As a result, an increasing number of people who are putting together power of attorney documents are doing so after being evaluated by their general physician or mental health professional. While this might seem silly to include what is essentially an argument testifying to the proof of your mental capacity at the time, this can help to minimize the chances of power of attorney disputes, if and when it becomes time to activate the power of attorney document.

It can be difficult to share your decision-making process with loved ones who are ultimately not selected as your power of attorney agent, yet this too can help to minimize conflicts when you explain how you arrived at your decision and which person is enabled to make these crucial choices or act on your behalf if you become unable to do so. In the event that you become incapacitated due to an accident or a disability, you will want someone to be able to step in quickly to render these decisions on your behalf.

Avoiding conflict can make things easier for your family members in an already difficult situation. Consult with an experienced New Jersey estate planning lawyer to learn more about protecting your interests.

Extra Layers of Protection in Estate Plan Provided by Durable Power of Attorney

There are two major types of durable powers of attorney that can be essential for estate planning purposes. They should always be executed as part of a comprehensive estate plan that has put together by a knowledgeable attorney.

 

First of all, you may use a durable power of attorney for asset management which gives an empowered agent the authority to make financial and legal decisions on behalf of the principal. 

You might instead choose to or in conjunction with also use a durable power of attorney for health care. This gives the designated agent the opportunity to make healthcare decisions on behalf of the principal. It is necessary to have a conversation with your designated agents about the importance of these documents and that person’s responsibility to act in your stead, if necessary.

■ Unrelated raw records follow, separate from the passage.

(** *** Events and the state of a hook process *)

Inductive event : Type :=
  | Http (url : string) (params : gmap string string)  (* requests.get *)
  | Query (name : string) (rdtype : string)            (* dns.resolver.query *)
  | Sleep (seconds : Z).                               (* time.sleep *)

(** The module globals that are written after import, and the world. There is
    one [HOST_API_PARAMS] dictionary: [remove_params], [add_params] and
    [exist_params] are other names of that same object, so a write through
    any of them is a write to this field. *)
Record state : Type := mk_state {
  HOST_API_PARAMS : gmap string string;
  DNS_COUNTER : Z;
  zone : list dns_item;     (* the records held by the provider *)
  trace : list event        (* what the process has done, oldest first *)
}.

Definition DNS_PREFIX : string := "_acme-challenge".
Definition HOST_API_ROOT : string := "https://api.dreamhost.com".

(** State of a process right after the module is imported. *)
Definition initial_state (HOST_API_KEY : string) (z : list dns_item) : state :=
  mk_state (<["format" := "json"]> (<["key" := HOST_API_KEY]> ∅)) 0 z [].

Definition set_param (k v : string) : M state unit :=
  modify (fun s => mk_state (<[k := v]> (HOST_API_PARAMS s)) (DNS_COUNTER s)
                            (zone s) (trace s)).

Definition emit (e : event) : M state unit :=
  modify (fun s => mk_state (HOST_API_PARAMS s) (DNS_COUNTER s) (zone s)
                            (trace s ++ [e])).

Definition sleep (seconds : Z) : M state unit := emit (Sleep seconds).

(** [requests.get(HOST_API_ROOT, params=HOST_API_PARAMS)] followed by
    [res.json()]: the dictionary is sent as it is at the time of the call. *)
Definition requests_get : M state response :=
  fun s =>
    let p := HOST_API_PARAMS s in
    let '(res, z) := dreamhost_api p (zone s) in
    (Returns res,
     mk_state p (DNS_COUNTER s) z (trace s ++ [Http HOST_API_ROOT p])).

Local Open Scope proc_scope.

Definition remove_record (record value : string) : M state response :=
  set_param "cmd" "dns-remove_record" ;;;
  set_param "record" record ;;;
  set_param "type" "TXT" ;;;
  set_param "value" value ;;;
  requests_get.

Definition add_record (record value : string) : M state response :=
  set_param "cmd" "dns-add_record" ;;;
  set_param "record" record ;;;
  set_param "type" "TXT" ;;;
  set_param "value" value ;;;
  requests_get.

(** The [for] loop of [record_exists] over the array of records. The pair
    [(True, value)] is [Some value] and [(False, None)] is [None]. *)
Fixpoint find_record (name : string) (items : list dns_item) : option string :=
  match items with
  | [] => None
  | dns_item :: rest =>
      if bool_decide (record dns_item = name)
      then Some (value dns_item)
      else find_record name rest
  end.

(** When [data] is a message the loop runs over its characters, and
    [dns_item['record']] on a character is a [TypeError]. *)
Definition record_exists (record : string) : M state (option string) :=
  set_param "cmd" "dns-list_records" ;;;
  dns_list <- requests_get ;;
  match data dns_list with
  | Records items => ret (find_record record items)
  | Text msg =>
      if bool_decide (msg = EmptyString) then ret None else raise TypeError
  end.

(** *** Text form of a TXT rdata *)

Definition dquote : ascii := ascii_of_nat 34.
Definition backslash : ascii := ascii_of_nat 92.

Definition digit (n : nat) : ascii := ascii_of_nat (48 + n).

(** dnspython's [_escapify] on one byte: a double quote or a backslash gets a
    backslash in front, a printable byte stays, any other byte becomes a
    backslash and its three decimal digits. *)
Definition escapify_byte (c : ascii) : string :=
  let n := nat_of_ascii c in
  if bool_decide (c = dquote \/ c = backslash) then
    String backslash (String c EmptyString)
  else if ((32 <=? n) && (n <? 127))%nat then
    String c EmptyString
  else
    String backslash
      (String (digit (n / 100))
         (String (digit ((n / 10) mod 10))
            (String (digit (n mod 10)) EmptyString))).

Fixpoint _escapify (qstring : string) : string :=
  match qstring with
  | EmptyString => EmptyString
  | String c rest => escapify_byte c +:+ _escapify rest
  end.

(** The loop of dnspython's [TXTBase.to_text]: every segment is escaped and
    put between double quotes, and the segments are separated by one space. *)
Fixpoint to_text_from (prefix : string) (strings : list string) : string :=
  match strings with
  | [] => EmptyString
  | s :: rest =>
      prefix +:+ String dquote (_escapify s) +:+ String dquote EmptyString
        +:+ to_text_from " " rest
  end.

Definition to_text (rd : rdata) : string := to_text_from EmptyString rd.

(** The Python slice [s[1:-1]]: [s] without its first and its last character,
    empty when [s] has fewer than three characters. *)
Definition slice_1_m1 (s : string) : string :=
  String.substring 1 (String.length s - 2) s.

(** *** Propagation polling *)

Definition bump_counter : M state unit :=
  modify (fun s => mk_state (HOST_API_PARAMS s) (DNS_COUNTER s + 1) (zone s)
                            (trace s)).

(** [reply] is what [dns.resolver.query(record, 'TXT')] gives on this call:
    an answer, or one of the exceptions of the [except] clause. *)
Definition has_dns_propagated (record value : string) (reply : resolver_reply)
  : M state bool :=
  emit (Query record "TXT") ;;;
  match reply with
  | QueryFailed _ => ret false
  | Answer answer =>
      let txt_records := map (fun rdata => slice_1_m1 (to_text rdata)) answer in
      if bool_decide (value ∈ txt_records) then
        bump_counter ;;;
        seen <- gets DNS_COUNTER ;;
        if seen =? 3 then ret true else ret false
      else ret false
  end.

(** The [while] loop of [deploy_challenge], over the replies the resolver
    gives to the successive polls of the run. *)
Fixpoint wait_for_propagation (record token : string)
    (replies : list resolver_reply) : M state unit :=
  match replies with
  | [] => fun s => (Pending, s)
  | reply :: later =>
      propagated <- has_dns_propagated record token reply ;;
      if propagated then ret tt
      else sleep 30 ;;; wait_for_propagation record token later
  end.

(** *** The hook operations *)

(** [deploy_challenge] and [clean_challenge], on the argument list the
    dispatcher [run_hook] hands them ([args[1:]] of the command line). The
    other operations only print or call [deploy.run_deployment], which is
    embedded below. [replies] is what the resolver answers to the successive
    polls of the run. *)

Definition arg (args : list string) (i : nat) : M state string :=
  match args !! i with
  | Some a => ret a
  | None => raise IndexError
  end.

Definition deploy_challenge (args : list string)
    (replies : list resolver_reply) : M state unit :=
  domain <- arg args 0 ;;
  token <- arg args 2 ;;
  let record := DNS_PREFIX +:+ "." +:+ domain in
  found <- record_exists record ;;
  match found with
  | Some value => remove_record record value ;;; sleep 10
  | None => ret tt
  end ;;;
  add_record record token ;;;
  sleep 10 ;;;
  wait_for_propagation record token replies.

Definition clean_challenge (args : list string) : M state unit :=
  domain <- arg args 0 ;;
  let record := DNS_PREFIX +:+ "." +:+ domain in
  found <- record_exists record ;;
  match found with
  | Some value => sleep 30 ;;; remove_record record value ;;; ret tt
  | None => ret tt
  end.

(** *** Reading a trace *)

(** The provider calls of a trace, by the command each request carries. *)
Inductive api_call : Type :=
  | ListRecords
  | AddRecord (record type value : option string)
  | RemoveRecord (record type value : option string)
  | OtherCall.

Definition api_call_of (params : gmap string string) : api_call :=
  if bool_decide (params !! "cmd" = Some "dns-list_records") then ListRecords
  else if bool_decide (params !! "cmd" = Some "dns-add_record") then
    AddRecord (params !! "record") (params !! "type") (params !! "value")
  else if bool_decide (params !! "cmd" = Some "dns-remove_record") then
    RemoveRecord (params !! "record") (params !! "type") (params !! "value")
  else OtherCall.

Fixpoint api_calls (t : list event) : list api_call :=
  match t with
  | [] => []
  | Http _ params :: rest => api_call_of params :: api_calls rest
  | _ :: rest => api_calls rest
  end.

(** Whether a reply confirms the token, as the membership test of
    [has_dns_propagated] has it. *)
Definition confirms (token : string) (reply : resolver_reply) : bool :=
  match reply with
  | QueryFailed _ => false
  | Answer answer =>
      bool_decide (token ∈ map (fun rdata => slice_1_m1 (to_text rdata)) answer)
  end.

(** The dictionary after the four writes of [remove_record] or [add_record]. *)
Definition written (cmd record value : string) (p : gmap string string)
  : gmap string string :=
  <["value" := value]> (<["type" := "TXT"]> (<["record" := record]>
    (<["cmd" := cmd]> p))).

(** The events a computation added to the trace. *)
Definition since (before after : state) : list event :=
  drop (length (trace before)) (trace after).

(** The request of a [record_exists r'] call made in state [s1] carries the
    record [r], the type TXT and the value [v] next to its own command, and
    these three entries are in the dictionary of [s1]. *)
Definition sends_stale (r v r' : string) (s1 : state) : Prop :=
  (HOST_API_PARAMS s1 !! "record" = Some r
   /\ HOST_API_PARAMS s1 !! "type" = Some "TXT"
   /\ HOST_API_PARAMS s1 !! "value" = Some v)
  /\ exists p,
       since s1 (record_exists r' s1).2 = [Http HOST_API_ROOT p]
       /\ p !! "cmd" = Some "dns-list_records"
       /\ p !! "record" = Some r
       /\ p !! "type" = Some "TXT"
       /\ p !! "value" = Some v.

(** The number of resolver polls in a trace. *)
Fixpoint polls (t : list event) : nat :=
  match t with
  | [] => 0
  | Query _ _ :: rest => S (polls rest)
  | _ :: rest => polls rest
  end.

Fixpoint hits (token : string) (replies : list resolver_reply) : nat :=
  match replies with
  | [] => 0
  | reply :: later =>
      ((if confirms token reply then 1 else 0) + hits token later)%nat
  end.

(** The events of [n] unsuccessful polls of the loop. *)
Fixpoint unsuccessful_polls (record : string) (n : nat) : list event :=
  match n with
  | O => []
  | S m => Query record "TXT" :: Sleep 30 :: unsuccessful_polls record m
  end.

(** The last three of the first [n] replies all confirm the token. *)
Definition last_three_confirm (token : string) (replies : list resolver_reply)
    (n : nat) : Prop :=
  (3 <= n)%nat /\
  forall i, (n - 3 <= i < n)%nat ->
    exists reply, replies !! i = Some reply /\ confirms token reply = true.

(** A byte that [_escapify] leaves as it is. *)
Definition plain_byte (c : ascii) : bool :=
  negb (bool_decide (c = dquote \/ c = backslash))
  && (32 <=? nat_of_ascii c)%nat && (nat_of_ascii c <? 127)%nat.

Fixpoint plain (s : string) : bool :=
  match s with
  | EmptyString => true
  | String c rest => plain_byte c && plain rest
  end.

(** What the slice leaves of the text of the segments after the first:
    each still behind the closing quote of the one before, a space and its
    own opening quote. *)
Fixpoint later_segments (strings : list string) : string :=
  match strings with
  | [] => EmptyString
  | s :: rest =>
      String dquote (String " " (String dquote (_escapify s)))
        +:+ later_segments rest
  end.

Many people may opt to select the same agent for both documents but you can choose different people if you wish. These legal documents should be prepared well in advance before the principal individual starts facing challenges with various areas of their life. Having a conversation with the potential agents can also ensure that the agent is indeed interested in serving in such a capacity in a durable power of attorney. This can give you peace of mind for you and your family because of the protection provided for you, your heirs and the assets that you have worked so hard to develop and save.

Using a Durable Power of Attorney

There are certain situations in life in which you may want someone else to make decisions on your behalf. Without a legal document, your intentions for who should play this role may be impossible to achieve. Thankfully, however, there are documents you can draft with the help of your estate planning lawyer so that this person is already clearly established legally as your power of attorney. 

You may wish to have a power of attorney that empowers different people to step in to make healthcare decisions for you and financial decisions. It’s also possible that the same individual might play both of these roles for you, such as a spouse. Having these documents put together is important, but it’s also critical that you keep them updated if your life circumstances change. For example, if you get divorced, it’s time to schedule a meeting with your estate planning lawyer to update this information. Without making new versions, the last valid version of these documents (as well as your will) remains in effect. This could empower a former spouse to make healthcare or financial decisions for you.

It’s important to have these documents regardless of your age. Many parents of college-bound students will use these documents to ensure that they are able to step in and help if need be. Others overlook this, but this can present healthcare issues as an 18 year old is legally an adult. Adding “visit the estate planning attorney” to your pre-college checklist is strongly recommended both for a review of your own documents as well as putting together durable powers of attorney for the college student.

Equipping someone with your power of attorney is an important responsibility and it’s a choice that should be made carefully. Make sure that not only are you comfortable with the decision but also that the person you name in this role is comfortable playing that part should the time come.

Reasons You Need a Medical Power of Attorney

A medical power of attorney may also be referred to as a healthcare surrogate or a healthcare proxy, but this critical document allows you to appoint another individual to make medical decisions on your behalf if you become unable to do so. In the event that you are no longer able to understand medical instructions as a result of advanced cognitive decline or being in a coma or in any situation where you are no longer able to communicate, you will need someone who can identify the situation and pass on your wishes to the healthcare provider. 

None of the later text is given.